__DATA EXTRACT__.
====
(** * Payment reconciliation of the travel-booking backend

    A shallow embedding of [listings/models.py], [listings/views.py],
    [listings/listings/views.py] and [listings/tasks.py]: the Booking and
    Payment models with their methods, the two payment views
    ([initiate_payment], [verify_payment]), the booking-creation views and the
    confirmation-mail task.

    The relational database is a record of tables, each a finite map from
    primary key to row.  A view is a computation over that record which
    returns a value or raises a Python exception; changes made before an
    exception stay (the project runs in autocommit mode: there is no
    [ATOMIC_REQUESTS] and no [transaction.atomic]).  The payment gateway, the
    clock, the uuid generator and the mail transport are inputs of the
    computations. *)

From Stdlib Require Import ZArith Lia Ascii String.
From stdpp Require Import gmap strings list fin_maps.

Local Open Scope Z_scope.
Local Open Scope string_scope.

(** ** Python values

    JSON documents as [response.json()] returns them and as the views build
    them for [Response(...)].  The views compare such a value with a string,
    test its truth value or store it; they compute with none, and a number
    is kept as an integer. *)

#[warnings="-register-all"]
Inductive value : Type :=
| VNone
| VBool (b : bool)
| VNum (n : Z)
| VStr (s : string)
| VList (l : list value)
| VDict (d : gmap string value).

(** Python truth value testing, as used by [if transaction_id:] and
    [if error_message:]. *)
Definition truthy (v : value) : bool :=
  match v with
  | VNone => false
  | VBool b => b
  | VNum n => negb (Z.eqb n 0)
  | VStr s => negb (String.eqb s "")
  | VList l => match l with [] => false | _ :: _ => true end
  | VDict d => negb (Nat.eqb (size d) 0)
  end.

(** [v == 'literal'] for a string literal. *)
Definition eq_str (v : value) (s : string) : bool :=
  match v with
  | VStr t => String.eqb t s
  | _ => false
  end.

(** Python exceptions the modelled code can meet. *)
Inductive exn : Type :=
| IntegrityError
| DoesNotExist (model : string)
| MultipleObjectsReturned
| KeyError (key : string)
| TypeError
| AttributeError
| ValueError
| RequestException (detail : string)
| MailError (detail : string)
| OtherException (detail : string).

(** [isinstance(e, requests.exceptions.RequestException)]. *)
Definition is_RequestException (e : exn) : bool :=
  match e with
  | RequestException _ => true
  | _ => false
  end.

Inductive result (A : Type) : Type :=
| Ok (a : A)
| Raise (e : exn).
Arguments Ok {A} a.
Arguments Raise {A} e.

(** ** Computations with state and exceptions *)

Definition action (S A : Type) : Type := S → result A * S.

Global Instance action_ret {S} : MRet (action S) := λ A a s, (Ok a, s).

Global Instance action_bind {S} : MBind (action S) := λ A B k m s,
  match m s with
  | (Ok a, s') => k a s'
  | (Raise e, s') => (Raise e, s')
  end.

Definition raise {S A} (e : exn) : action S A := λ s, (Raise e, s).

Definition get_state {S} : action S S := λ s, (Ok s, s).

Definition modify {S} (f : S → S) : action S unit := λ s, (Ok tt, f s).

(** [try: m except Exception as e: h e] *)
Definition try_except {S A} (m : action S A) (h : exn → action S A) : action S A :=
  λ s, match m s with
       | (Ok a, s') => (Ok a, s')
       | (Raise e, s') => h e s'
       end.

(** Runs a computation on a component of the state. *)
Definition zoom {S T A} (proj : T → S) (inj : S → T → T) (m : action S A) : action T A :=
  λ t, let '(r, s') := m (proj t) in (r, inj s' t).

(** Dictionary and subscript access on Python values. *)

(** [v.get(key, default)]: only a dict has [get]. *)
Definition py_get {S} (v : value) (key : string) (default : value) : action S value :=
  match v with
  | VDict d => mret (match d !! key with Some x => x | None => default end)
  | _ => raise AttributeError
  end.

(** [v[key]] for a string key. *)
Definition py_getitem {S} (v : value) (key : string) : action S value :=
  match v with
  | VDict d => match d !! key with Some x => mret x | None => raise (KeyError key) end
  | _ => raise TypeError
  end.

(** A dict literal. *)
Definition dict (items : list (string * value)) : value := VDict (list_to_map items).

(** What a [CharField], [TextField] or [URLField] column holds once a value
    is assigned and saved: [None] stays NULL, a [str] is kept, anything else
    goes through [str()].  The instance in memory is given the attribute in
    this form at the assignment already: the views read such an attribute
    back through [PaymentSerializer] only, whose fields apply the same
    conversion. *)
Definition to_column (str_value : value → string) (v : value) : option string :=
  match v with
  | VNone => None
  | VStr s => Some s
  | _ => Some (str_value v)
  end.

(** ** The data model ([listings/models.py])

    A [DecimalField(decimal_places=2)] is the integer count of its
    hundredths; a [DateField] is the proleptic ordinal of the day, so that
    [(check_out - check_in).days] is a subtraction; a [DateTimeField] is a
    number of seconds.  A [ForeignKey] holds the primary key of its target.
    Columns that no modelled code reads or writes (description, location,
    image_url, ...) are left out. *)

Module Listing.
Record t : Type := mk {
  title : string;
  price_per_night : Z;
  max_guests : Z;
  available : bool;
}.
End Listing.

Module User.
Record t : Type := mk {
  username : string;
  email : string;
  first_name : string;
  last_name : string;
  is_staff : bool;
}.
End User.

Module Booking.
Record t : Type := mk {
  booking_id : string;
  user : Z;
  listing : Z;
  check_in : option Z;
  check_out : option Z;
  number_of_guests : Z;
  total_price : option Z;
  status : string;
  created_at : option Z;
  updated_at : option Z;
}.

Definition set_total_price (v : option Z) (b : t) : t :=
  mk (booking_id b) (user b) (listing b) (check_in b) (check_out b)
     (number_of_guests b) v (status b) (created_at b) (updated_at b).
Definition set_status (v : string) (b : t) : t :=
  mk (booking_id b) (user b) (listing b) (check_in b) (check_out b)
     (number_of_guests b) (total_price b) v (created_at b) (updated_at b).
Definition set_created_at (v : option Z) (b : t) : t :=
  mk (booking_id b) (user b) (listing b) (check_in b) (check_out b)
     (number_of_guests b) (total_price b) (status b) v (updated_at b).
Definition set_updated_at (v : option Z) (b : t) : t :=
  mk (booking_id b) (user b) (listing b) (check_in b) (check_out b)
     (number_of_guests b) (total_price b) (status b) (created_at b) v.
Definition set_user (v : Z) (b : t) : t :=
  mk (booking_id b) v (listing b) (check_in b) (check_out b)
     (number_of_guests b) (total_price b) (status b) (created_at b) (updated_at b).
Definition set_booking_id (v : string) (b : t) : t :=
  mk v (user b) (listing b) (check_in b) (check_out b)
     (number_of_guests b) (total_price b) (status b) (created_at b) (updated_at b).
Definition set_dates (ci co : option Z) (b : t) : t :=
  mk (booking_id b) (user b) (listing b) ci co
     (number_of_guests b) (total_price b) (status b) (created_at b) (updated_at b).

(** A model instance in memory: its primary key ([None] until the first
    save) and its attributes. *)
Record obj : Type := Obj { pk : option Z; cols : t }.

Definition on_cols (f : t → t) (b : obj) : obj := Obj (pk b) (f (cols b)).
End Booking.

Module Payment.
Record t : Type := mk {
  payment_id : string;
  booking : Z;
  transaction_id : option string;
  reference : string;
  amount : option Z;
  currency : string;
  status : string;
  payment_method : option string;
  chapa_reference : option string;
  checkout_url : option string;
  initiated_at : option Z;
  completed_at : option Z;
  updated_at : option Z;
  error_message : option string;
  raw_response : value;
}.

Definition set_transaction_id (v : option string) (p : t) : t :=
  mk (payment_id p) (booking p) v (reference p) (amount p) (currency p)
     (status p) (payment_method p) (chapa_reference p) (checkout_url p)
     (initiated_at p) (completed_at p) (updated_at p) (error_message p)
     (raw_response p).
Definition set_status (v : string) (p : t) : t :=
  mk (payment_id p) (booking p) (transaction_id p) (reference p) (amount p)
     (currency p) v (payment_method p) (chapa_reference p) (checkout_url p)
     (initiated_at p) (completed_at p) (updated_at p) (error_message p)
     (raw_response p).
Definition set_payment_method (v : option string) (p : t) : t :=
  mk (payment_id p) (booking p) (transaction_id p) (reference p) (amount p)
     (currency p) (status p) v (chapa_reference p) (checkout_url p)
     (initiated_at p) (completed_at p) (updated_at p) (error_message p)
     (raw_response p).
Definition set_chapa_reference (v : option string) (p : t) : t :=
  mk (payment_id p) (booking p) (transaction_id p) (reference p) (amount p)
     (currency p) (status p) (payment_method p) v (checkout_url p)
     (initiated_at p) (completed_at p) (updated_at p) (error_message p)
     (raw_response p).
Definition set_checkout_url (v : option string) (p : t) : t :=
  mk (payment_id p) (booking p) (transaction_id p) (reference p) (amount p)
     (currency p) (status p) (payment_method p) (chapa_reference p) v
     (initiated_at p) (completed_at p) (updated_at p) (error_message p)
     (raw_response p).
Definition set_completed_at (v : option Z) (p : t) : t :=
  mk (payment_id p) (booking p) (transaction_id p) (reference p) (amount p)
     (currency p) (status p) (payment_method p) (chapa_reference p)
     (checkout_url p) (initiated_at p) v (updated_at p) (error_message p)
     (raw_response p).
Definition set_updated_at (v : option Z) (p : t) : t :=
  mk (payment_id p) (booking p) (transaction_id p) (reference p) (amount p)
     (currency p) (status p) (payment_method p) (chapa_reference p)
     (checkout_url p) (initiated_at p) (completed_at p) v (error_message p)
     (raw_response p).
Definition set_error_message (v : option string) (p : t) : t :=
  mk (payment_id p) (booking p) (transaction_id p) (reference p) (amount p)
     (currency p) (status p) (payment_method p) (chapa_reference p)
     (checkout_url p) (initiated_at p) (completed_at p) (updated_at p) v
     (raw_response p).
Definition set_raw_response (v : value) (p : t) : t :=
  mk (payment_id p) (booking p) (transaction_id p) (reference p) (amount p)
     (currency p) (status p) (payment_method p) (chapa_reference p)
     (checkout_url p) (initiated_at p) (completed_at p) (updated_at p)
     (error_message p) v.

(** A Payment instance in memory.  [booking_obj] is the related-object
    cache behind [payment.booking]: empty after [objects.get], filled by
    the first access or by [objects.create(booking=...)]. *)
Record obj : Type := Obj {
  pk : Z;
  cols : t;
  booking_obj : option Booking.obj;
}.

Definition on_cols (f : t → t) (p : obj) : obj :=
  Obj (pk p) (f (cols p)) (booking_obj p).
Definition set_booking_obj (b : option Booking.obj) (p : obj) : obj :=
  Obj (pk p) (cols p) b.
End Payment.

(** ** Celery ([listings/tasks.py])

    A task declaration keeps what [@shared_task(bind=True, max_retries=3)]
    and the [def] line fix: the retry bound and the names of the parameters
    after [self], none of which has a default. *)
Record Task : Type := {
  task_name : string;
  max_retries : nat;
  parameters : list string;
}.

Definition send_booking_confirmation_email : Task := {|
  task_name := "listings.tasks.send_booking_confirmation_email";
  max_retries := 3;
  parameters := ["booking_id"; "user_email"; "user_name"; "listing_title";
                 "check_in"; "check_out"];
|}.

(** A message on the broker queue: the keyword arguments of the call, the
    retry counter [self.request.retries] and the delay before delivery. *)
Record Job : Type := {
  job_task : Task;
  job_kwargs : list (string * value);
  job_retries : nat;
  job_countdown : Z;
}.

(** How one run of a task ends in the worker. *)
Inductive TaskOutcome : Type :=
| Success (returned : value)
| Retry (countdown : Z) (exc : exn)
| Failure (exc : exn).

(** A message handed to [send_mail]. *)
Record Email : Type := {
  subject : string;
  message : string;
  from_email : string;
  recipient_list : list string;
}.

(** What [send_mail(..., fail_silently=False)] does with it. *)
Inductive Delivery : Type :=
| Delivered
| Undelivered (exc : exn).

(** ** The gateway: an HTTP request of the views to the Chapa API. *)
Inductive GatewayCall : Type :=
| Post (url : string) (json : value) (authorization : string)
| Get (url : string) (authorization : string).

(** What the request yields: a response whose body parsed as JSON, or an
    exception out of [requests.post]/[requests.get] or [response.json()]. *)
Inductive GatewayReply : Type :=
| Responded (status_code : Z) (response_data : value)
| Failed (e : exn).

(** ** The state the views and the worker act on

    The four tables, the broker queue, the requests sent to the gateway, the
    mails that left and the outcomes the worker recorded. *)
Record World : Type := {
  listings : gmap Z Listing.t;
  users : gmap Z User.t;
  bookings : gmap Z Booking.t;
  payments : gmap Z Payment.t;
  queue : list Job;
  gateway_log : list GatewayCall;
  outbox : list Email;
  task_log : list TaskOutcome;
}.

Definition set_bookings (v : gmap Z Booking.t) (w : World) : World :=
  Build_World (listings w) (users w) v (payments w) (queue w) (gateway_log w)
    (outbox w) (task_log w).
Definition set_payments (v : gmap Z Payment.t) (w : World) : World :=
  Build_World (listings w) (users w) (bookings w) v (queue w) (gateway_log w)
    (outbox w) (task_log w).
Definition set_queue (v : list Job) (w : World) : World :=
  Build_World (listings w) (users w) (bookings w) (payments w) v (gateway_log w)
    (outbox w) (task_log w).
Definition set_gateway_log (v : list GatewayCall) (w : World) : World :=
  Build_World (listings w) (users w) (bookings w) (payments w) (queue w) v
    (outbox w) (task_log w).
Definition set_outbox (v : list Email) (w : World) : World :=
  Build_World (listings w) (users w) (bookings w) (payments w) (queue w)
    (gateway_log w) v (task_log w).
Definition set_task_log (v : list TaskOutcome) (w : World) : World :=
  Build_World (listings w) (users w) (bookings w) (payments w) (queue w)
    (gateway_log w) (outbox w) v.
(** * Signal engine of the trading-signal application ([src/main.py])

    A shallow embedding of the class [TradingSignal]: the indicator
    functions [calculate_rsi] and [calculate_sma], the classification block of
    [generate_signal] and the record [generate_signal] returns, together with
    the part of the Python run time they rest on.

    Python's [float] is IEEE 754 binary64, which is what Rocq's primitive
    [float] is; Python's [int] is unbounded and becomes [Z].  The source mixes
    both (the literal [0] in [d if d > 0 else 0] and in [return 0] is an [int]),
    so numbers are the sum type [Py.num], with Python's coercion rules written
    out.  Exceptions are an explicit result type.

    The file has the run time and the program first, then the vocabulary of
    the specification, then the lemmas (binary64 rounding, comparisons, lists,
    sums) and the properties of the specification, each under the number
    it has there.

    After them come further properties of the same code, numbered from X1:
    the windows and the extreme values of the indicators, the period 0, the
    record of [generate_signal] and what [display_signal] reads from it, and
    the body of [fetch_data] on the decoded response of the exchange. *)

From Stdlib Require Import ZArith List Bool Lia Floats.
From stdpp Require Import base option list gmap strings pretty.
Import ListNotations.

Local Open Scope Z_scope.

(* ===================================================================== *)
(** * The Python run time the program uses *)
(* ===================================================================== *)

Module Py.

(** ** Exceptions and results *)

Inductive exn := ZeroDivisionError | OverflowError | KeyError.

Inductive result (A : Type) : Type :=
  | Ok (a : A)
  | Raise (e : exn).
Arguments Ok {A} a.
Arguments Raise {A} e.

#[global] Instance result_ret : MRet result := fun A a => Ok a.
#[global] Instance result_bind : MBind result :=
  fun A B f m => match m with Ok a => f a | Raise e => Raise e end.
#[global] Instance result_fmap : FMap result :=
  fun A B f m => match m with Ok a => Ok (f a) | Raise e => Raise e end.

(** The computation ends with a value, not with an exception. *)
Definition returns {A} (m : result A) : Prop := exists a, m = Ok a.

(** ** Numbers *)

Inductive num := Int (z : Z) | Float (f : float).

(** Values stored in a [dict] of the program: numbers and strings. *)
Inductive val := Num (n : num) | Str (s : string).

(** [int] to [float], as [PyLong_AsDouble] does it: round to nearest, ties to
    even, and [OverflowError] when the magnitude has no finite binary64. *)
Definition SF_of_int (z : Z) : spec_float := binary_normalize prec emax z 0 false.

Definition float_of_SF (x : spec_float) : result float :=
  match x with
  | S754_infinity _ => Raise OverflowError
  | _ => Ok (SF2Prim x)
  end.

Definition float_of_int (z : Z) : result float := float_of_SF (SF_of_int z).

(** Python compares an [int] with a [float] by value, without rounding the
    [int]: [z] against [(-1)^s * m * 2^e]. *)
Definition Z_SF_compare (z : Z) (x : spec_float) : option comparison :=
  match x with
  | S754_nan => None
  | S754_infinity s => Some (if s then Gt else Lt)
  | S754_zero _ => Some (z ?= 0)
  | S754_finite s m (Zneg k) => Some (z * 2 ^ Zpos k ?= cond_Zopp s (Zpos m))
  | S754_finite s m e => Some (z ?= cond_Zopp s (Zpos m) * 2 ^ e)
  end.

Definition int_float_compare (z : Z) (f : float) : option comparison :=
  Z_SF_compare z (Prim2SF f).

Definition is_cmp (c : comparison) (o : option comparison) : bool :=
  match o with
  | Some c' => match c, c' with Lt, Lt | Eq, Eq | Gt, Gt => true | _, _ => false end
  | None => false
  end.

(** [x < y] *)
Definition lt (x y : num) : bool :=
  match x, y with
  | Int a, Int b => a <? b
  | Float a, Float b => PrimFloat.ltb a b
  | Int a, Float b => is_cmp Lt (int_float_compare a b)
  | Float a, Int b => is_cmp Gt (int_float_compare b a)
  end.

(** [x > y] *)
Definition gt (x y : num) : bool := lt y x.

(** [x == y] *)
Definition eq (x y : num) : bool :=
  match x, y with
  | Int a, Int b => a =? b
  | Float a, Float b => PrimFloat.eqb a b
  | Int a, Float b => is_cmp Eq (int_float_compare a b)
  | Float a, Int b => is_cmp Eq (int_float_compare b a)
  end.

(** [x <= y] *)
Definition le (x y : num) : bool :=
  match x, y with
  | Int a, Int b => a <=? b
  | Float a, Float b => PrimFloat.leb a b
  | Int a, Float b => is_cmp Lt (int_float_compare a b) || is_cmp Eq (int_float_compare a b)
  | Float a, Int b => is_cmp Gt (int_float_compare b a) || is_cmp Eq (int_float_compare b a)
  end.

(** [x + y] and [x - y]: exact on two [int]s, binary64 as soon as one operand
    is a [float]. *)
Definition add (x y : num) : result num :=
  match x, y with
  | Int a, Int b => Ok (Int (a + b))
  | Int a, Float b => fa ← float_of_int a; Ok (Float (PrimFloat.add fa b))
  | Float a, Int b => fb ← float_of_int b; Ok (Float (PrimFloat.add a fb))
  | Float a, Float b => Ok (Float (PrimFloat.add a b))
  end.

Definition sub (x y : num) : result num :=
  match x, y with
  | Int a, Int b => Ok (Int (a - b))
  | Int a, Float b => fa ← float_of_int a; Ok (Float (PrimFloat.sub fa b))
  | Float a, Int b => fb ← float_of_int b; Ok (Float (PrimFloat.sub a fb))
  | Float a, Float b => Ok (Float (PrimFloat.sub a b))
  end.

(** [x / y] (true division).  A zero divisor raises [ZeroDivisionError]; the
    quotient of two [int]s is the correctly rounded binary64 of the exact
    quotient. *)
Definition float_div (a b : float) : result float :=
  if PrimFloat.eqb b 0%float then Raise ZeroDivisionError
  else Ok (PrimFloat.div a b).

Definition SF_raw (z : Z) : spec_float :=
  match z with
  | Z0 => S754_zero false
  | Zpos p => S754_finite false p 0
  | Zneg p => S754_finite true p 0
  end.

Definition int_true_divide (a b : Z) : result float :=
  if b =? 0 then Raise ZeroDivisionError
  else float_of_SF (SFdiv prec emax (SF_raw a) (SF_raw b)).

Definition truediv (x y : num) : result num :=
  match x, y with
  | Int a, Int b => Float <$> int_true_divide a b
  | Int a, Float b => fa ← float_of_int a; Float <$> float_div fa b
  | Float a, Int b => fb ← float_of_int b; Float <$> float_div a fb
  | Float a, Float b => Float <$> float_div a b
  end.

(** [sum(l)]: the items are added from left to right, starting from the
    [int] [0], as the language reference defines it.  (CPython 3.12 and later
    add the floats of a list with a compensated summation; the sums here are
    the plain ones of the earlier versions.) *)
Fixpoint sum_from (acc : num) (l : list num) : result num :=
  match l with
  | [] => Ok acc
  | x :: l' => acc' ← add acc x; sum_from acc' l'
  end.

Definition sum (l : list num) : result num := sum_from (Int 0) l.

(** ** Lists *)

Definition len {A} (l : list A) : Z := Z.of_nat (length l).

(** [sys.maxsize] of a 64-bit build: no list is longer. *)
Definition maxsize : Z := 2 ^ 63 - 1.

(** [l[start:]]: a negative [start] counts from the end, and both ends are
    clipped to the list. *)
Definition slice_from {A} (start : Z) (l : list A) : list A :=
  let start' := if start <? 0 then Z.max (start + len l) 0 else Z.min start (len l) in
  drop (Z.to_nat start') l.

(** ** Dictionaries with string keys *)

(** [d[k]] *)
Definition getitem (d : gmap string val) (k : string) : result val :=
  match d !! k with
  | Some v => Ok v
  | None => Raise KeyError
  end.

(** ** [datetime] and [strftime] *)

Record datetime := {
  year : Z; month : Z; day : Z;
  hour : Z; minute : Z; second : Z
}.

(** A field of the date as [width] decimal digits, padded with zeros. *)
Definition zero_pad (width : nat) (n : Z) : string :=
  let s := pretty (Z.to_N n) in
  Nat.iter (width - String.length s) (fun t => "0" +:+ t) s.

(** [dt.strftime('%Y-%m-%d %H:%M:%S')] *)
Definition strftime_Ymd_HMS (dt : datetime) : string :=
  zero_pad 4 (year dt) +:+ "-" +:+ zero_pad 2 (month dt) +:+ "-" +:+ zero_pad 2 (day dt)
  +:+ " " +:+ zero_pad 2 (hour dt) +:+ ":" +:+ zero_pad 2 (minute dt) +:+ ":" +:+ zero_pad 2 (second dt).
====
__EXERCISE INSTRUCTIONS__. Search the records for the string "ZeroDivisionError" and return every line in which it occurs.

__OUTPUT OF THE EXERCISE__.
Inductive exn := ZeroDivisionError | OverflowError | KeyError.
(** [x / y] (true division).  A zero divisor raises [ZeroDivisionError]; the
  if PrimFloat.eqb b 0%float then Raise ZeroDivisionError
  if b =? 0 then Raise ZeroDivisionError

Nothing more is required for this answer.